Abstract

ABSTRACTA review of mining‐engineering concepts and studies in mine hydrology suggests a conceptual model linking the strata deformation, hydraulic property changes, and ground‐water impacts due to underground coal mining. The pressure‐arch deformation pattern about a small opening creates a local zone of increased permeabilities and dewatering in the seam and immediate roof, but should not hydraulically affect shallower aquifers. Networks of supported headings, rooms, and pillars intensely drain lower aquifers but only slightly affect higher strata except in areas of naturally high permeability. Longwall mining causes extensive, high‐reaching, well‐defined zones of stress, fracturing, and hydraulic impact, the maximum permeability increases being in the tensile zones immediately above the panel and at the sides of the subsidence trough.

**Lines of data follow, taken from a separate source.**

(* ===== verification/Store.v ===== *)
(** * The store facade

    Models src/store/core/Store.hpp: TYPE with its lazy expiry, the memory
    estimate, and the facade's mutating operations taken together as a step
    relation, whose invariant the command layer relies on. *)

From S2P Require Import Prelude CharConv StreamId StoreValue StringStore ListStore StreamStore.

(** [Store::type]. *)
Definition store_type (now : Z) (key : bytes) (d : Data) : StoreType * Data :=
  match d !! key with
  | None => (TNone, d)
  | Some sv =>
      if is_expired now sv then (TNone, delete key d) else (StoreValue_type sv, d)
  end.

(** [Store::approximate_memory_usage]. *)
Definition approximate_memory_usage (d : Data) : Z := estimate_dataset_size d.

(** The operations of the facade that can change the map, at any clock
    readings.  RPUSH and LPUSH are called with at least one value, as their
    commands check; with [in_range] the ids given to XADD fit the code's signed
    integers, without it they are arbitrary. *)
Inductive store_step (in_range : bool) : Data → Data → Prop :=
  | step_set key value d : store_step in_range d (set key value d)
  | step_set_ttl now key value ttl d d' : set_ttl now key value ttl d = Ok d' → store_step in_range d d'
  | step_get now key d : store_step in_range d (snd (get now key d))
  | step_incr now key d : store_step in_range d (snd (incr now key d))
  | step_rpush key values d : values ≠ [] → store_step in_range d (snd (rpush key values d))
  | step_lpush key values d : values ≠ [] → store_step in_range d (snd (lpush key values d))
  | step_lpop key count d : store_step in_range d (snd (lpop key count d))
  | step_type now key d : store_step in_range d (snd (store_type now key d))
  | step_xadd now key pat flds d :
      (in_range = true → pattern_in_range now pat) → store_step in_range d (fst (xadd now key pat flds d)).

(** No empty list is stored and, as long as all ids were in range, every stream
    is well-formed. *)
Definition store_ok (in_range : bool) (d : Data) : Prop :=
  lists_nonempty d ∧ (in_range = true → streams_ok d).

(** ** Lemmas *)

Lemma store_ok_empty r : store_ok r ∅.
Proof. split; [apply lists_nonempty_empty|]. intros _ ???. by rewrite lookup_empty. Qed.

Lemma streams_ok_insert d key sv :
  (∀ stream, value_ sv = VStream stream → stream_ok stream) →
  streams_ok d → streams_ok (<[key := sv]> d).
Proof. intros Hsv Hd k sv' st [[-> <-]|[_ Hk]]%lookup_insert_Some; eauto. Qed.

Lemma streams_ok_delete d key : streams_ok d → streams_ok (delete key d).
Proof. intros Hd k sv' st [_ Hk]%lookup_delete_Some; eauto. Qed.

Lemma store_ok_insert r d key sv :
  value_ sv ≠ VList [] → (∀ stream, value_ sv ≠ VStream stream) →
  store_ok r d → store_ok r (<[key := sv]> d).
Proof.
  intros Hl Hs [H1 H2]. split; [by apply lists_nonempty_insert|].
  intros Hr. apply streams_ok_insert; [|by apply H2]. intros st Hst. by destruct (Hs st).
Qed.

Lemma store_ok_delete r d key : store_ok r d → store_ok r (delete key d).
Proof. intros [H1 H2]. split; [by apply lists_nonempty_delete|]. intros Hr. by apply streams_ok_delete, H2. Qed.

#[export] Hint Resolve store_ok_empty store_ok_delete : redis.

Lemma get_store_ok r now key d : store_ok r d → store_ok r (snd (get now key d)).
Proof. intros Hd. unfold get. repeat case_match; simpl; auto with redis. Qed.

Lemma store_type_ok r now key d : store_ok r d → store_ok r (snd (store_type now key d)).
Proof. intros Hd. unfold store_type. repeat case_match; simpl; auto with redis. Qed.

Lemma incr_store_ok r now key d : store_ok r d → store_ok r (snd (incr now key d)).
Proof.
  intros Hd. unfold incr.
  set (d1 := match d !! key with Some _ => _ | None => _ end).
  assert (store_ok r d1) as Hd1 by (unfold d1; repeat case_match; auto with redis).
  clearbody d1. repeat case_match; simpl; try done; by apply store_ok_insert.
Qed.

Lemma rpush_store_ok r key values d : values ≠ [] → store_ok r d → store_ok r (snd (rpush key values d)).
Proof.
  intros Hv [H1 H2]. split; [by apply rpush_preserves_nonempty|].
  intros Hr. rewrite rpush_eq. apply streams_ok_insert; [done|by apply H2].
Qed.

Lemma lpush_store_ok r key values d : values ≠ [] → store_ok r d → store_ok r (snd (lpush key values d)).
Proof.
  intros Hv [H1 H2]. split; [by apply lpush_preserves_nonempty|].
  intros Hr. rewrite lpush_eq. apply streams_ok_insert; [done|by apply H2].
Qed.

Lemma lpop_store_ok r key count d : store_ok r d → store_ok r (snd (lpop key count d)).
Proof.
  intros [H1 H2]. split; [by apply lpop_preserves_nonempty|]. intros Hr. specialize (H2 Hr).
  unfold lpop. destruct (d !! key) as [sv|] eqn:Hk; [|done].
  destruct (value_ sv) eqn:Hv; simpl; try done.
  destruct (drop _ _); [by apply streams_ok_delete|by apply streams_ok_insert].
Qed.

Lemma xadd_preserves_nonempty now key pat flds d :
  lists_nonempty d → lists_nonempty (fst (xadd now key pat flds d)).
Proof.
  intros H1. destruct (xadd now key pat flds d) as [d' r] eqn:E. apply xadd_state in E as [Hf Hr].
  intros k sv Hk. destruct (decide (k = key)) as [->|]; [|rewrite Hf in Hk by done; by eapply H1].
  destruct r as [[id|e]|e| |]; [destruct Hr as [_ Hr]|destruct Hr as [->|[Hr _]]; [by eapply H1|]..];
    simpl in Hk; rewrite Hr in Hk; by injection Hk as <-.
Qed.

Lemma xadd_store_ok r now key pat flds d :
  (r = true → pattern_in_range now pat) → store_ok r d → store_ok r (fst (xadd now key pat flds d)).
Proof.
  intros Hp [H1 H2]. split; [by apply xadd_preserves_nonempty|]. intros Hr.
  apply xadd_streams_ok; [by apply H2|by apply Hp].
Qed.

Lemma set_ttl_Ok now key value ttl d d' :
  set_ttl now key value ttl d = Ok d' →
  d' = <[key := mkValue (VString value) (Some (now + ttl * 1000000))]> d.
Proof. unfold set_ttl. destruct (_ && _); [|done]. by intros [= <-]. Qed.

#[export] Hint Resolve get_store_ok store_type_ok incr_store_ok rpush_store_ok
  lpush_store_ok lpop_store_ok xadd_store_ok : redis.

(** ** Properties *)

(** C27. Every sequence of operations of the store from the empty one (pushes
    with at least one value, as the commands check) keeps its invariant: no empty
    list is ever stored, whatever ids XADD is given; and if the explicit numbers
    of the ids given to XADD (and the clock behind a generated id) lie between 0
    and 2^63 - 1, the ids of every stream stay canonical, in that range and
    strictly increasing.  XADD itself does not check the range:
    [negative_seq_hides_entries] shows what an id outside it leads to. *)
Theorem store_invariant (in_range : bool) (d : Data) (Hreach : rtc (store_step in_range) ∅ d) :
  lists_nonempty d ∧ (in_range = true → streams_ok d).
Proof.
  assert (store_ok in_range ∅) as H0 by apply store_ok_empty. revert H0. change (store_ok in_range ∅ → store_ok in_range d).
  induction Hreach as [|d1 d2 d3 Hstep _ IH]; [done|]. intros H. apply IH. clear IH.
  destruct Hstep; auto with redis; [by apply store_ok_insert|].
  erewrite (set_ttl_Ok _ _ _ _ _ d') by done. by apply store_ok_insert.
Qed.

(** Pushing and popping with sound ids, and an entry with a negative sequence
    number between a push and a pop. *)
Lemma store_invariant_witness :
  streams_ok (snd (lpop (b "k") 1 (snd (rpush (b "k") [b "x"; b "y"] ∅)))) ∧
  lists_nonempty (snd (lpop (b "k") 1 (fst (xadd 0 (b "s") (b "1--1") [] (snd (rpush (b "k") [b "x"] ∅)))))).
Proof.
  split.
  - refine (proj2 (store_invariant true _ _) eq_refl).
    eapply rtc_l; [apply (step_rpush _ (b "k") [b "x"; b "y"] ∅); discriminate|].
    eapply rtc_l; [apply step_lpop|]. apply rtc_refl.
  - refine (proj1 (store_invariant false _ _)).
    eapply rtc_l; [apply (step_rpush _ (b "k") [b "x"] ∅); discriminate|].
    eapply rtc_l; [apply (step_xadd _ 0 (b "s") (b "1--1")); discriminate|].
    eapply rtc_l; [apply step_lpop|]. apply rtc_refl.
Defined.

(** TYPE names the live value's type and, like GET, its lazy deletion is
    invisible. *)
Theorem type_observes_live (now : Z) (key : bytes) (d : Data) :
  fst (store_type now key d) =
    match live now d key with None => TNone | Some sv => StoreValue_type sv end ∧
  (∀ key', live now (snd (store_type now key d)) key' = live now d key').
Proof.
  unfold store_type, live at 1. destruct (d !! key) as [sv|] eqn:Hk; [|done].
  destruct (is_expired now sv) eqn:He; [|done]. split; [done|].
  intros key'. by apply (live_delete_expired _ _ _ sv).
Qed.

(** The memory estimate is the size of every key and value: writing a key
    replaces exactly that key's share. *)
Theorem memory_estimate_write (key : bytes) (sv : StoreValue) (d : Data) :
  approximate_memory_usage (<[key := sv]> d) =
    approximate_memory_usage d + zlen key + estimate_value_size sv -
    match d !! key with Some old => zlen key + estimate_value_size old | None => 0 end.
Proof.
  unfold approximate_memory_usage. rewrite estimate_insert.
  destruct (d !! key) as [old|] eqn:Hk.
  - rewrite (estimate_delete key old d) by done. lia.
  - rewrite delete_id by done. lia.
Qed.

(** An XADD refused for its id has already created the key: an absent key
    holds an empty stream afterwards and TYPE reports it. *)
Theorem refused_xadd_creates_stream (now clock : Z) (key pat : bytes)
    (flds : list (bytes * bytes)) (d : Data) (what : bytes)
    (Habsent : d !! key = None)
    (Hrefused : generate_stream_id clock pat [] = Throw (InvalidArgument what)) :
  let '(d', r) := xadd clock key pat flds d in
  r = Ok (Unexpected (b "-ERR " ++ what)) ∧
  d' !! key = Some (mkValue (VStream (mkStream [])) None) ∧
  fst (store_type now key d') = TStream.
Proof.
  unfold xadd, at_or_default. rewrite Habsent.
  replace (last_entry_id (as_stream (default default_StoreValue None))) with ([] : bytes) by done.
  rewrite Hrefused.
  unfold store_type. by rewrite lookup_insert_eq.
Qed.

Lemma refused_xadd_creates_stream_witness :
  fst (store_type 0 (b "s") (fst (xadd 0 (b "s") (b "0-0") [] ∅))) = TStream.
Proof.
  exact (proj2 (proj2 (refused_xadd_creates_stream 0 0 (b "s") (b "0-0") [] ∅ _ eq_refl eq_refl))).
Defined.

(** RPUSH on a string replaces it by a list and keeps the string's deadline,
    which LRANGE and LLEN then ignore while TYPE still honours it. *)
Theorem rpush_takes_over_string (now now' ttl : Z) (key value : bytes) (values : list bytes)
    (d d' : Data)
    (Hset : set_ttl now key value ttl d = Ok d') (Hlate : now + ttl * 1000000 < now') :
  let '(n, d'') := rpush key values d' in
  n = zlen values ∧ llen key d'' = zlen values ∧ lrange key 0 (-1) d'' = values ∧
  fst (store_type now' key d'') = TNone.
Proof.
  apply set_ttl_Ok in Hset as ->. rewrite rpush_eq, at_or_default_insert.
  split_and!; [done|..].
  - unfold llen. by rewrite lookup_insert_eq.
  - rewrite lrange_correct_aux, lookup_insert_eq. simpl. rewrite lrange_spec_segment.
    unfold index_of. simpl. apply take_ge. unfold zlen. lia.
  - unfold store_type. rewrite lookup_insert_eq. unfold is_expired. simpl.
    by destruct (Z.ltb_spec (now + ttl * 1000000) now'); [|lia].
Qed.

Lemma rpush_takes_over_string_witness :
  lrange (b "k") 0 (-1)
    (snd (rpush (b "k") [b "x"] (<[b "k" := mkValue (VString (b "v")) (Some 5000000)]> ∅))) = [b "x"].
Proof.
  exact (proj1 (proj2 (proj2 (rpush_takes_over_string 0 5000001 5 (b "k") (b "v") [b "x"] ∅ _
    eq_refl eq_refl)))).
Defined.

In shallow aquifers, permeabilities and ground‐water velocities increase, and hydraulic gradients decline independently of mine drainage.A study of a deep coal mine in the Appalachian Plateau, Pennsylvania indicated: probable hydraulic connections between the mine and shallow aquifers in a principal valley area; no obvious response of water levels in shallow aquifers to undermining by supported headings; and rapid, considerable declines in such water levels in response to nearby longwall mining. These results are consistent with the conceptual model.